Apologies if this seems elementary.

 

 

 

Thanks.

 

 

 

Andy.

 

 

3 Replies

  • Hi Andy,

     

     

    By default, LTM monitors and load balanced based on the pool member IP:port. So if each service is running on a separate TCP port, you could just configure the IP:port combinations in a pool and use a monitor to check the service is answering before using the pool member. You can use the 'action on service down' property on the pool to specify what LTM should do for existing connections if a pool member is marked down.

     

     

    Which protocol(s)/applications is this for? If it's a generic TCP service, you could use a TCP monitor or a TCP half open monitor. If it's HTTP or HTTPS you could configure one of those monitors.

     

     

    Aaron
  • Hi Aaron,

     

     

    Thanks for the prompt response.

     

     

     

    Yes - each service will be running on a separate port, and just generic TCP, no http(s) on these boxes.

     

     

     

    The applications in question are SAS software and Platform Computing. Between the 2, i think I have a reasonable HA story, I just want to make sure I've got the right ends of the sticks!

     

     

    Based on your explanation above. Am I correct to say - I would have 1 pool that contains all 6 services. Using a monitor within f5, I can check whether the service being requested is available. Action on service down can be configured to direct this request to the second machine.

     

    Lastly, do I communicate with this pool? for example, If i want to call service A on Machine A, which based on the above is in Pool A. Can I call Pool A:port from my software instead of MachineA:port?

     

     

    Thanks again,

     

     

     

    Andy.

     

     

  • I'd group the IP:ports by application. So if each of the six ports on one server are running a different application, I'd create one pool per app. Then add all of the corresponding ports serving the same application on the second server to the same pools as the apps on the first server.
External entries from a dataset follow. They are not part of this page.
(* ===== verification/SessionProducer.v ===== *)
(** * The books of an upload session: the producer and the enqueuer

    Every run of the two functions that feed the queue keeps the books. *)

From S2P Require Import Prelude Js UploadTypes Accounting AsyncQueue Throughput Control Preflight Ledger UploadSession SessionBooks SessionWorkers.

#[local] Arguments producer_waits : simpl never.

(** *** Pushing a file *)

Definition with_queue (q : BoundedAsyncQueue.t PreparedUploadFile) (ws : list worker_pc) (c : config) : config :=
  {| cf_session := cf_session c <| s_queue := q |>; cf_producer := cf_producer c;
     cf_enqueuer := cf_enqueuer c; cf_workers := ws |}.

Definition suspended_queue (file : PreparedUploadFile) (q : BoundedAsyncQueue.t PreparedUploadFile)
    : BoundedAsyncQueue.t PreparedUploadFile :=
  {| BoundedAsyncQueue.capacity := BoundedAsyncQueue.capacity q; BoundedAsyncQueue.items := BoundedAsyncQueue.items q;
     BoundedAsyncQueue.waitingConsumers := BoundedAsyncQueue.waitingConsumers q;
     BoundedAsyncQueue.waitingProducers := BoundedAsyncQueue.waitingProducers q ++ [(0%nat, file)];
     BoundedAsyncQueue.closed := BoundedAsyncQueue.closed q;
     BoundedAsyncQueue.observedMaxDepth := BoundedAsyncQueue.observedMaxDepth q |}.
Definition handed_queue (ks : list nat) (q : BoundedAsyncQueue.t PreparedUploadFile)
    : BoundedAsyncQueue.t PreparedUploadFile :=
  {| BoundedAsyncQueue.capacity := BoundedAsyncQueue.capacity q; BoundedAsyncQueue.items := BoundedAsyncQueue.items q;
     BoundedAsyncQueue.waitingConsumers := ks; BoundedAsyncQueue.waitingProducers := BoundedAsyncQueue.waitingProducers q;
     BoundedAsyncQueue.closed := BoundedAsyncQueue.closed q;
     BoundedAsyncQueue.observedMaxDepth := BoundedAsyncQueue.observedMaxDepth q |}.
Definition stored_queue (file : PreparedUploadFile) (q : BoundedAsyncQueue.t PreparedUploadFile)
    : BoundedAsyncQueue.t PreparedUploadFile :=
  {| BoundedAsyncQueue.capacity := BoundedAsyncQueue.capacity q;
     BoundedAsyncQueue.items := BoundedAsyncQueue.items q ++ [file]; BoundedAsyncQueue.waitingConsumers := [];
     BoundedAsyncQueue.waitingProducers := BoundedAsyncQueue.waitingProducers q;
     BoundedAsyncQueue.closed := BoundedAsyncQueue.closed q;
     BoundedAsyncQueue.observedMaxDepth :=
       Nat.max (BoundedAsyncQueue.observedMaxDepth q) (length (BoundedAsyncQueue.items q ++ [file])) |}.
In other words:

     

     

    server 1 (1.1.1.1)

     

    port 80(app1)

     

    port 81(app2)

     

    port 82(app3)

     

     

    server 1 (1.1.1.1)

     

    port 80(app3)

     

    port 81(app2)

     

    port 82(app1)

     

     

    app1_pool

     

    1.1.1.1:80

     

    1.1.1.2:82

     

     

    app2_pool

     

    1.1.1.1:81

     

    1.1.1.2:81

     

     

    app3_pool

     

    1.1.1.1:82

     

    1.1.1.2:80

     

     

    The default LTM behavior for load balancing between pool members is to select a different pool member if a new connection comes in and a previously used server is down. The 'action on service down' setting is only used for new connections. For a TCP application, it's generally best to set it to reject so the client immediately gets a TCP reset and knows to retry the connection.